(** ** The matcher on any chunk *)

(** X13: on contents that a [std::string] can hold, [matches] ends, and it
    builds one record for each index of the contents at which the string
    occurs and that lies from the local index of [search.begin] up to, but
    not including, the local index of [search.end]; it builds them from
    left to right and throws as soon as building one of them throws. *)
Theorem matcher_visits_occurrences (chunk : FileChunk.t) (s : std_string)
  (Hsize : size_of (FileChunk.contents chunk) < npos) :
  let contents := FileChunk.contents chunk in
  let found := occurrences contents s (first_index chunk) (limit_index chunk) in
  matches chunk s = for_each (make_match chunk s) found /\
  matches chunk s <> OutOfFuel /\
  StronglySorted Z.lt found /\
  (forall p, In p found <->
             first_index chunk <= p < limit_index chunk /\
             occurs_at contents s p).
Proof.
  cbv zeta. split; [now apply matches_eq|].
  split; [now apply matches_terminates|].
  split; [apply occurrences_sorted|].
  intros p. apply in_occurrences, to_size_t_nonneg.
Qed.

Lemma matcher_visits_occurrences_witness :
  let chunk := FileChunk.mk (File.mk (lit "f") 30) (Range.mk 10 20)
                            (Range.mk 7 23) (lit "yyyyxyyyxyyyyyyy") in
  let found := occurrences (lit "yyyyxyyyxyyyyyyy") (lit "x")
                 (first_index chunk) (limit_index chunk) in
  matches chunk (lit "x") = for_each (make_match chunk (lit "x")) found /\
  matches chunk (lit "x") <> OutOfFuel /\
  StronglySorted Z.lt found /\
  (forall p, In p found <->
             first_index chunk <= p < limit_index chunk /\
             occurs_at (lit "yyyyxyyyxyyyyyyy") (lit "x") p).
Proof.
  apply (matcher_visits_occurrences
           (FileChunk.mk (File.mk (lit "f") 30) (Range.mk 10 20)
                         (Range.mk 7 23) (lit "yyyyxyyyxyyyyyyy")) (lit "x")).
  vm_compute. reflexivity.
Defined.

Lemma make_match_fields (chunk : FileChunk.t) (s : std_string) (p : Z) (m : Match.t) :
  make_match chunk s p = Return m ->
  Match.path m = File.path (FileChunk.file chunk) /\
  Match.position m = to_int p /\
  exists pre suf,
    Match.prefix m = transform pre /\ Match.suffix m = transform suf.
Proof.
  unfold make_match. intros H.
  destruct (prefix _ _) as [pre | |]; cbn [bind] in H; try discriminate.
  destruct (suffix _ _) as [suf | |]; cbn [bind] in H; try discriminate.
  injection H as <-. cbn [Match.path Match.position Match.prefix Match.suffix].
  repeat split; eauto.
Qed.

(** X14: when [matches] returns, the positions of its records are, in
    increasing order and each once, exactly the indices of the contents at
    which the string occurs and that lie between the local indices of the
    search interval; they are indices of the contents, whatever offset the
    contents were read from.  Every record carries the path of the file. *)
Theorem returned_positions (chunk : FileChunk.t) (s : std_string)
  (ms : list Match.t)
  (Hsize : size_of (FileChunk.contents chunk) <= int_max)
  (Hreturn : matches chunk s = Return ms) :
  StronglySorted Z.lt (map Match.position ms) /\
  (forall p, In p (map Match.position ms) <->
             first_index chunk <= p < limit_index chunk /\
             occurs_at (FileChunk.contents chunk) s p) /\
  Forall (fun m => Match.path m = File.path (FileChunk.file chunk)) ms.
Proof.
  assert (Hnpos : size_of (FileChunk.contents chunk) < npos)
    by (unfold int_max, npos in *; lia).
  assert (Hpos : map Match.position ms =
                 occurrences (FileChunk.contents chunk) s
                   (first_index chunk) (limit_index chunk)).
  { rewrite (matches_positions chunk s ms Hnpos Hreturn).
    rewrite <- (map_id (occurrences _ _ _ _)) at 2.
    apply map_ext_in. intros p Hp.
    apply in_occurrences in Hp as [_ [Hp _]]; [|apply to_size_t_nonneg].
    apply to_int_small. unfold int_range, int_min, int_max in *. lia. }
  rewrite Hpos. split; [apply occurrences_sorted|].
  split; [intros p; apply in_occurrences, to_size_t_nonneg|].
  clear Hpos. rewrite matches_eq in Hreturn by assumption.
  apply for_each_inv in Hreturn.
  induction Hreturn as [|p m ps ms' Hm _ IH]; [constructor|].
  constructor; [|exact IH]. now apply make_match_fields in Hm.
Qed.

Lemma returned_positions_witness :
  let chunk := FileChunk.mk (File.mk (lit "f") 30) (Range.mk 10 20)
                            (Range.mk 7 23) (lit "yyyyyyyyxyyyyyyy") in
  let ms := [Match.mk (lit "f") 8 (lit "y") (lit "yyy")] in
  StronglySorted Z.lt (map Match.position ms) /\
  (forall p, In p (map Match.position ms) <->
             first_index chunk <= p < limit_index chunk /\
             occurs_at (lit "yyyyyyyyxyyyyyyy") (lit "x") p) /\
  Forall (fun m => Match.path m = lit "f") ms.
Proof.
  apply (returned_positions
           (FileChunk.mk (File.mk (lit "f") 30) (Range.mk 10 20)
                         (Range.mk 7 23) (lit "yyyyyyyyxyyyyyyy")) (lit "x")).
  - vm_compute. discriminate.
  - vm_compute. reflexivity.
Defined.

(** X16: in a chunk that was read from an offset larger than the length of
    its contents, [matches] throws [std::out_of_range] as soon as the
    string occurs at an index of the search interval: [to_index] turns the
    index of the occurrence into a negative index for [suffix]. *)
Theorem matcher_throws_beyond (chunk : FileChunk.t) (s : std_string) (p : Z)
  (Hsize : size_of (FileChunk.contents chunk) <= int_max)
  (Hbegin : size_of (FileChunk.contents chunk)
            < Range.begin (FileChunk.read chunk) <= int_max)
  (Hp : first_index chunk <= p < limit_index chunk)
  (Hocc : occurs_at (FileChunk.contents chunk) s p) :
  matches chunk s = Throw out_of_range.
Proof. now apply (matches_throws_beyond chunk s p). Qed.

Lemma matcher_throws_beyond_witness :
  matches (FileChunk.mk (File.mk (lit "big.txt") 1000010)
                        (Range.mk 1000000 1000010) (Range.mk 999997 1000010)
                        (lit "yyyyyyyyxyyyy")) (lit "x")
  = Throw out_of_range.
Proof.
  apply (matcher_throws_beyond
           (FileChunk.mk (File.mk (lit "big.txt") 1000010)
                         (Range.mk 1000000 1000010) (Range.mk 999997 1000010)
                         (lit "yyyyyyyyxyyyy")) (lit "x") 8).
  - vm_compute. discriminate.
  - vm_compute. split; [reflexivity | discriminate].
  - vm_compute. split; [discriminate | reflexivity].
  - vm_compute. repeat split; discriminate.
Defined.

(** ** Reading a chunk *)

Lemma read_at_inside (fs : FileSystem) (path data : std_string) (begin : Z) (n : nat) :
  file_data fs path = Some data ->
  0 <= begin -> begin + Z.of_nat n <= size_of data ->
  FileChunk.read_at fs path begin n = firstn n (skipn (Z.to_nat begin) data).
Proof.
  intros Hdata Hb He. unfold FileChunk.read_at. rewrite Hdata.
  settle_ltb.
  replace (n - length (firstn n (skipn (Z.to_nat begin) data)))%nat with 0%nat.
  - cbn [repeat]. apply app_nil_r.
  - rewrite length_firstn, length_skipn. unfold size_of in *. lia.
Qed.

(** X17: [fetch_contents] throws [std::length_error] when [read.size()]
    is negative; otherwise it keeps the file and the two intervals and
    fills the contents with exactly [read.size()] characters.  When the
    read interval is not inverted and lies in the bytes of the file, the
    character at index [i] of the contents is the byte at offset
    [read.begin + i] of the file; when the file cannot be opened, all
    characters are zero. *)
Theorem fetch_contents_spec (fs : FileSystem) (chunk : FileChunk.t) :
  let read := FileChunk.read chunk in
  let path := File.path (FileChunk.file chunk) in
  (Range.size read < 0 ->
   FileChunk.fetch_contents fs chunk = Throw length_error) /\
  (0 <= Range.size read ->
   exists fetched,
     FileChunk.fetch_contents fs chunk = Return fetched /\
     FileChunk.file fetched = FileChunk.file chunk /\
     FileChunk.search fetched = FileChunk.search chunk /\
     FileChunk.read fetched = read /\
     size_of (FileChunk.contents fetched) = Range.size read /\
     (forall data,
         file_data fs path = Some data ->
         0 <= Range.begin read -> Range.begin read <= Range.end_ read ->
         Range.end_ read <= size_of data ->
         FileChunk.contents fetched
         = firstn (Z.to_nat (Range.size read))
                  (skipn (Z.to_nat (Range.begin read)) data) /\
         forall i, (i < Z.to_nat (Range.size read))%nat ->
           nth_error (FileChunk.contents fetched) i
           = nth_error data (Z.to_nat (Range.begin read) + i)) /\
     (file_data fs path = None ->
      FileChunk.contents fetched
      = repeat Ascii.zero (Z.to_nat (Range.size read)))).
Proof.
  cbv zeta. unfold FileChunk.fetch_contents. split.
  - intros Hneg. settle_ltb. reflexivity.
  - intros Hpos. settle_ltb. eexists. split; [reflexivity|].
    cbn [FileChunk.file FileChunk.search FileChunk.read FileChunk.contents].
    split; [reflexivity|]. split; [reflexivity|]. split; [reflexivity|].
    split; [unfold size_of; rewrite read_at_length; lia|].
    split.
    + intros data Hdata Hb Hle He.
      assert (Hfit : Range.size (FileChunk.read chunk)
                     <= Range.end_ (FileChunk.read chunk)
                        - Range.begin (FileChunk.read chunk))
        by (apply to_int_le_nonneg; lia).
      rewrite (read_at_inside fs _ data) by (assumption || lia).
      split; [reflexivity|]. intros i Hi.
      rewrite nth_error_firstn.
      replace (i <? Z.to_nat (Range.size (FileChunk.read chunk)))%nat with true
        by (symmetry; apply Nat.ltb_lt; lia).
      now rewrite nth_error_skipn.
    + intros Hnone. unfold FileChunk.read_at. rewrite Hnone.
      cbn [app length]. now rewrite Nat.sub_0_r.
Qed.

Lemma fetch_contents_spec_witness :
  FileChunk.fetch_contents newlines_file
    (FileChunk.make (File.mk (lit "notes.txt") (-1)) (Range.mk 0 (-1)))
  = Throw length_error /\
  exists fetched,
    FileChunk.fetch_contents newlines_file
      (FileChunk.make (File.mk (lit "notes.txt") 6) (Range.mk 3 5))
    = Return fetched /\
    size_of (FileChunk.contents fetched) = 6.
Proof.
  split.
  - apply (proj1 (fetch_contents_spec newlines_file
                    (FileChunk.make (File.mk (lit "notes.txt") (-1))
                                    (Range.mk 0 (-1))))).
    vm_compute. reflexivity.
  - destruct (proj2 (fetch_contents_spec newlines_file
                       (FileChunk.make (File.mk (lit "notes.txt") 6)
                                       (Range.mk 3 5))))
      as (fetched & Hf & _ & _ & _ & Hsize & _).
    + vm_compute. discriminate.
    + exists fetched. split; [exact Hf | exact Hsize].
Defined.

────

If a line in the entries above has the word "FileSystem", copy it.

Lemma read_at_inside (fs : FileSystem) (path data : std_string) (begin : Z) (n : nat) :
Theorem fetch_contents_spec (fs : FileSystem) (chunk : FileChunk.t) :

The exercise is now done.